Assignment =>
Copy nothing but the lines below running from the line containing "(** ** The dictionary from a key on *)" through the line containing "(** Cutting the", both end lines included.

Input data =>
(* ===== verification/IteratorProof.v ===== *)
(** * Iterators walk the dictionary in order

    An iterator of a well-formed tree stands before a suffix of the listing of the
    tree's messages; [begin], [lower_bound], [upper_bound] and [++] move it to the
    next pair of [live], whatever levels the messages are on. *)
From Stdlib Require Import ZArith Lia.
From stdpp Require Import prelude gmap.
From S2P Require Import Prelude StdMap Message NodeStore BeTree Iterator MessageSem Tree NodeLemmas.
From S2P Require Import QueryProof Live Listing NextProof FlushProof Dictionary.

#[local] Open Scope cpp_scope.

Section iterator_proof.
Context {K V : Type} `{KeyOrder K} `{KeyNew K} `{ValueOps V} `{EqDecision V}.
Context {St : Type} `{StoreOps St (node K V)} `{!Store St (node K V)}.
Context (bet : betree V) (t : tree K V) (clean : Prop).
Implicit Types (s : St) (L : message_map K V) (it : iterator K V).
Notation d := (default_value bet).

(** The tree is in place; [clean] asks for the drained state as well. *)
Definition keeps s : Prop := tree_at bet s t ∧ (clean → drained (st_dirty s) t).

Lemma wp_root_next fuel dirty mkey s (Q : entry K V → St → Prop) (E : exn → St → Prop) :
  keeps s → height t ≤ fuel →
  (∀ s', keeps s' → match next_after mkey (entries t) with Some e => Q e s' | None => E out_of_range s' end) →
  wp store_only (arrow (root bet) dirty (get_next_message fuel (root bet) mkey)) s Q E.
Proof.
  intros [Hat Hd] Hfuel HQ. rewrite (ta_root _ _ _ Hat).
  apply wp_arrow; [done|apply Hat|eapply rep_dom; [apply Hat|apply tid_in_ids]|]. intros s1 Hen.
  assert (∀ s2 s3, st_view s2 = st_view s1 → swapped s2 s3 → evolves (∅ ∪ arrow_writes dirty (tid t)) s s3 →
            keeps s3) as Hafter.
  { intros s2 s3 Hv2 [Hv3 _] Hev3. destruct (tree_at_evolves bet s s3 t Hat) as [Hat3 Hd3].
    - eapply evolves_mono; [exact Hev3|]. destruct dirty; cbn; set_solver.
    - by rewrite Hv3, Hv2, (en_view _ _ _ _ Hen).
    - split; auto. }
  eapply wp_mono.
  - eapply (answers_next store_only eq_refl fuel t s1);
      [apply Hen|rewrite (en_view _ _ _ _ Hen); apply Hat|apply Hen|apply Hat|done].
  - intros e s2 (Hn & Hev & Hvw). exists ∅. split; [done|]. intros s3 Hsw Hev3.
    specialize (HQ s3 (Hafter s2 s3 Hvw Hsw Hev3)). by rewrite Hn in HQ.
  - intros ex s2 (-> & Hn & Hev & Hvw). exists ∅. split; [done|]. intros s3 Hsw Hev3.
    specialize (HQ s3 (Hafter s2 s3 Hvw Hsw Hev3)). by rewrite Hn in HQ.
Qed.

(** [L] is what is left of the listing. *)
Definition suffix_of_listing L : Prop := ∃ pre, listing (entries t) = pre ++ L.

Lemma suffix_tail e L : suffix_of_listing (e :: L) → suffix_of_listing L.
Proof. intros [pre Heq]. exists (pre ++ [e]). by rewrite <- app_assoc. Qed.

Lemma suffix_sorted L : suffix_of_listing L → sorted L.
Proof. intros [pre Heq]. pose proof (sorted_listing (entries t)) as Hs. rewrite Heq in Hs. by apply sorted_app in Hs as (_ & ? & _). Qed.

Lemma next_after_suffix_head e L :
  suffix_of_listing (e :: L) → next_after (Some e.1) (entries t) = head L.
Proof.
  intros [pre Heq]. unfold next_after. f_equal.
  pose proof (sorted_listing (entries t)) as Hs. rewrite Heq in Hs |- *.
  apply sorted_app in Hs as (_ & [Hlt _]%sorted_cons & Hpre).
  rewrite List.filter_app. cbn [List.filter after]. rewrite klt_irrefl, lfilter_none, lfilter_all; [done|done|].
  intros x Hx. apply klt_asym, Hpre; [done|by left].
Qed.

Definition stands it L : Prop :=
  match L with [] => pos_is_valid it = false | e :: _ => pos_is_valid it = true ∧ position it = e end.

(** The iterator has run the messages of the current key [c] so far. *)
Definition running it (c : K) (o : option V) : Prop :=
  if is_valid it then first it = c ∧ o = Some (second it) else o = None.

(** What [setup_next_element] finds. *)
Definition found it (l : list (K * V)) L : Prop :=
  stands it L ∧ suffix_of_listing L ∧
  if is_valid it then l = (first it, second it) :: live d L else l = [] ∧ L = [].

Lemma iterator_apply_runs it c o e s :
  valid_op e.2 → running it c o → (ekey e = c ∨ o = None) →
  ∃ it', iterator_apply bet it e.1 e.2 s = Ok it' s ∧ position it' = position it ∧
         running it' (ekey e) (step d o e.2).
Proof.
  intros Hop Hr Hc. unfold iterator_apply, step.
  destruct Hop as [Hop|[Hop|Hop]]; rewrite Hop; cbn; eexists; split_and!; try done.
  unfold running in Hr |- *. cbn. split; [done|]. destruct (is_valid it); [|by subst].
  destruct Hr as [_ ->]. done.
Qed.

Lemma entries_valid e : wf t → e ∈ entries t → valid_op e.2.
Proof.
  induction t as [i es ch IH] using tree_ind'. intros Hwf. destruct (wf_inv _ Hwf) as (Hb & _ & _ & _ & Hch).
  rewrite entries_unfold, elem_of_app, elem_of_fentries. intros [(x & Hx & He)|He].
  - apply (IH x Hx); [by apply Hch|done].
  - eapply chain_valid; [apply (buf_chain _ _ Hb (ekey e))|]. unfold msgs. apply list_elem_of_fmap.
    exists e. split; [done|]. by apply elem_of_for_key.
Qed.

Lemma entries_ts e : wf t → e ∈ entries t → (0 < ets e <= UINT64_MAX)%Z.
Proof.
  induction t as [i es ch IH] using tree_ind'. intros Hwf. destruct (wf_inv _ Hwf) as (Hb & _ & _ & _ & Hch).
  rewrite entries_unfold, elem_of_app, elem_of_fentries. intros [(x & Hx & He)|He].
  - apply (IH x Hx); [by apply Hch|done].
  - by apply (buf_ts _ _ Hb).
Qed.

Lemma after_suffix mkey : suffix_of_listing (List.filter (after mkey) (listing (entries t))).
Proof.
  destruct mkey as [mk|]; cbn [after]; [|exists []; by rewrite lfilter_all].
  exists (upper_bound (listing (entries t)) mk).1. rewrite (upper_bound_app (listing (entries t)) mk) at 1.
  by rewrite upper_bound_filter by apply sorted_listing.
Qed.

Lemma suffix_length L : suffix_of_listing L → length L ≤ length (entries t).
Proof.
  intros [pre Heq]. etrans; [|apply length_listing]. rewrite Heq, length_app. lia.
Qed.

Lemma suffix_valid e L : wf t → suffix_of_listing (e :: L) → valid_op e.2.
Proof.
  intros Hwf [pre Heq]. apply entries_valid; [done|]. apply elem_of_listing; [by apply keyed_entries|].
  rewrite Heq. apply elem_of_app. right. by left.
Qed.

Lemma stands_set it L e : head L = Some e → stands (set_position it e) L.
Proof. destruct L; [done|]. by intros [= ->]. Qed.
Lemma stands_lose it L : head L = None → stands (lose_position it) L.
Proof. by destruct L. Qed.

Lemma wp_setup_loop fuel rounds : ∀ it c o L s,
  keeps s → height t ≤ fuel → stands it L → suffix_of_listing L → running it c o → length L ≤ rounds →
  wp store_only (setup_loop rounds fuel bet it) s
     (λ it' s', keeps s' ∧ ∃ L', found it' (live_from d c o L) L') no_exn.
Proof.
  induction rounds as [|rounds IH]; intros it c o L s Hs Hfuel Hst Hsuf Hrun Hlen.
  { destruct L; [|cbn in Hlen; lia]. cbn in Hst. cbn [setup_loop]. rewrite Hst. apply wp_ret.
    split; [done|]. exists []. split_and!; [done..|]. unfold running in Hrun. cbn.
    destruct (is_valid it); [by destruct Hrun as [-> ->]|by rewrite Hrun]. }
  cbn [setup_loop]. destruct L as [|e L]; cbn [stands] in Hst.
  { rewrite Hst. apply wp_ret. split; [done|]. exists []. split_and!; [done..|]. unfold running in Hrun. cbn.
    destruct (is_valid it); [by destruct Hrun as [-> ->]|by rewrite Hrun]. }
  destruct Hst as [Hpv Hpos]. rewrite Hpv, Hpos. cbn [andb live_from].
  destruct (negb (is_valid it) || keq (mk_key e.1) (first it)) eqn:Hcond.
  - assert (ekey e = c ∨ o = None) as Hc.
    { unfold running in Hrun. destruct (is_valid it); cbn in Hcond; [|by right].
      apply keq_eq in Hcond. left. by destruct Hrun as [<- _]. }
    assert ((if keq (ekey e) c then live_from d c (step d o e.2) L
             else emit c o ++ live_from d (ekey e) (step d None e.2) L) = live_from d (ekey e) (step d o e.2) L) as ->.
    { destruct Hc as [->| ->]; [by rewrite keq_refl|]. destruct (keq (ekey e) c) eqn:Ek; [|done].
      by apply keq_eq in Ek as ->. }
    destruct Hs as [Hat Hd].
    destruct (iterator_apply_runs it c o e s) as (it' & Happ & Hpos' & Hrun'); [|done|done|].
    { eapply suffix_valid; [apply Hat|done]. }
    apply wp_bind. unfold wp at 1. rewrite Happ, Hpos', Hpos. apply wp_bind, wp_catch_any, wp_bind.
    apply wp_root_next; [by split|done|]. intros s1 Hs1. rewrite (next_after_suffix_head e L Hsuf).
    pose proof (suffix_tail _ _ Hsuf) as Hsuf'. cbn in Hlen.
    destruct (head L) as [e'|] eqn:Hh; apply wp_ret; (apply IH; [done|done| |done|done|lia]).
    + by apply stands_set.
    + by apply stands_lose.
  - apply orb_false_iff in Hcond as [Hv%negb_false_iff Hk]. apply wp_ret. split; [done|].
    exists (e :: L). unfold running in Hrun. rewrite Hv in Hrun. destruct Hrun as [<- ->].
    change (ekey e) with (mk_key e.1). rewrite Hk. split_and!; [by split|done|]. by rewrite Hv.
Qed.

Lemma live_from_start c L : live_from d c None L = live d L.
Proof.
  destruct L as [|e L]; [done|]. cbn. destruct (keq (ekey e) c) eqn:E; [|done]. by apply keq_eq in E as ->.
Qed.

Lemma wp_setup_next fuel rounds it L s (Q : iterator K V → St → Prop) :
  keeps s → height t ≤ fuel → stands it L → suffix_of_listing L → length L ≤ rounds →
  (∀ it' s' L', keeps s' → found it' (live d L) L' → Q it' s') →
  wp store_only (setup_next_element rounds fuel bet it) s Q no_exn.
Proof.
  intros Hs Hfuel Hst Hsuf Hlen HQ. unfold setup_next_element.
  eapply wp_mono; [apply (wp_setup_loop fuel rounds (invalidate it) knew None L)| |done]; try done.
  intros it' s' [Hs' [L' Hf]]. rewrite live_from_start in Hf. by eapply HQ.
Qed.

(** The constructor stands before the messages after [mkey]. *)
Lemma wp_iterator_from fuel rounds mkey s (Q : iterator K V → St → Prop) :
  keeps s → height t ≤ fuel → length (entries t) ≤ rounds →
  (∀ it s' L, keeps s' → found it (live d (List.filter (after mkey) (listing (entries t)))) L → Q it s') →
  wp store_only (iterator_from rounds fuel bet mkey) s Q no_exn.
Proof.
  intros Hs Hfuel Hlen HQ. pose proof (after_suffix mkey) as Hsuf. unfold iterator_from, root_next. apply wp_catch_oor, wp_bind.
  apply wp_root_next; [done..|]. intros s1 Hs1. unfold next_after.
  set (L := List.filter _ _) in *. destruct (head L) as [e|] eqn:Hh.
  - eapply wp_mono; [eapply (wp_setup_next fuel rounds _ L); try done|done|by intros ? ? []].
    + by apply stands_set.
    + etrans; [by apply suffix_length|done].
  - apply wp_ret. destruct L as [|]; [|done]. apply (HQ _ _ []); [done|]. by split_and!.
Qed.

(** ** The dictionary from a key on *)

Lemma live_listing (R : list (K * V)) :
  wf t → sorted R → (∀ k, map_find R k = lookup d t k) → live d (listing (entries t)) = R.
Proof.
  intros Hwf HR Hf. apply live_eq; [apply sorted_listing|done|]. intros k. rewrite Hf. unfold lookup, msgs.
  by rewrite for_key_listing by by apply keyed_entries.
Qed.

(** Cutting the messages of the keys outside [f] cuts these keys. *)
Lemma live_cut (f : K → bool) (g : entry K V → bool) (R : list (K * V)) :
  wf t → sorted R → (∀ k, map_find R k = lookup d t k) →
  (∀ e, e ∈ entries t → g e = f (ekey e)) →
  live d (List.filter g (listing (entries t))) = List.filter (λ x, f x.1) R.
Proof.
  intros Hwf HR Hf Hg. pose proof (keyed_entries t Hwf) as Hkd.
  apply live_eq; [apply sorted_filter, sorted_listing|by apply sorted_filter|]. intros k.
  assert (msgs k (List.filter g (listing (entries t))) = if f k then msgs k (entries t) else []) as ->.
  { unfold msgs. rewrite <- (for_key_listing (entries t) k Hkd). unfold for_key. rewrite lfilter_lfilter.
    destruct (f k) eqn:Ef.
    - f_equal. apply lfilter_ext. intros e He. rewrite elem_of_listing in He by done. rewrite (Hg e He).
      destruct (keq (ekey e) k) eqn:Ek; [apply keq_eq in Ek as ->; by rewrite Ef|apply andb_false_r].
    - rewrite lfilter_none; [done|]. intros e He. rewrite elem_of_listing in He by done. rewrite (Hg e He).
      destruct (keq (ekey e) k) eqn:Ek; [apply keq_eq in Ek as ->; by rewrite Ef|apply andb_false_r]. }
  rewrite map_find_lfilter by done. destruct (f k); [apply Hf|done].
Qed.

Lemma live_lower_bound k (R : list (K * V)) :
  wf t → sorted R → (∀ k, map_find R k = lookup d t k) →
  live d (List.filter (after (Some (range_start k))) (listing (entries t))) = (lower_bound R k).2.
Proof.
  intros Hwf HR Hf. rewrite lower_bound_filter by done. apply (live_cut (λ k', negb (klt k' k))); [done..|].
  intros e He. pose proof (entries_ts e Hwf He) as Hts. cbn [after]. apply eq_true_iff_eq.
  rewrite mkey_lt_spec, negb_true_iff. cbn [range_start mk_key mk_timestamp]. unfold ekey, ets in *. split.
  - intros [?|[-> _]]; [by apply klt_asym|apply klt_irrefl].
  - intros Hge. destruct (klt_cases k (mk_key e.1)) as [(?&_)|[(?&_)|(?&_)]]; [by left|right; split; [done|lia]|congruence].
Qed.

Lemma live_upper_bound k (R : list (K * V)) :
  wf t → sorted R → (∀ k, map_find R k = lookup d t k) →
  live d (List.filter (after (Some (range_end k))) (listing (entries t))) = (upper_bound R k).2.
Proof.
  intros Hwf HR Hf. rewrite upper_bound_filter by done. apply (live_cut (λ k', klt k k')); [done..|].
  intros e He. pose proof (entries_ts e Hwf He) as Hts. cbn [after]. apply eq_true_iff_eq.
  rewrite mkey_lt_spec. cbn [range_end mk_key mk_timestamp]. unfold ekey, ets in *. split.
  - intros [?|[_ ?]]; [done|lia].
  - by left.
Qed.
End iterator_proof.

Answer =>
(** ** The dictionary from a key on *)

Lemma live_listing (R : list (K * V)) :
  wf t → sorted R → (∀ k, map_find R k = lookup d t k) → live d (listing (entries t)) = R.
Proof.
  intros Hwf HR Hf. apply live_eq; [apply sorted_listing|done|]. intros k. rewrite Hf. unfold lookup, msgs.
  by rewrite for_key_listing by by apply keyed_entries.
Qed.

(** Cutting the messages of the keys outside [f] cuts these keys. *)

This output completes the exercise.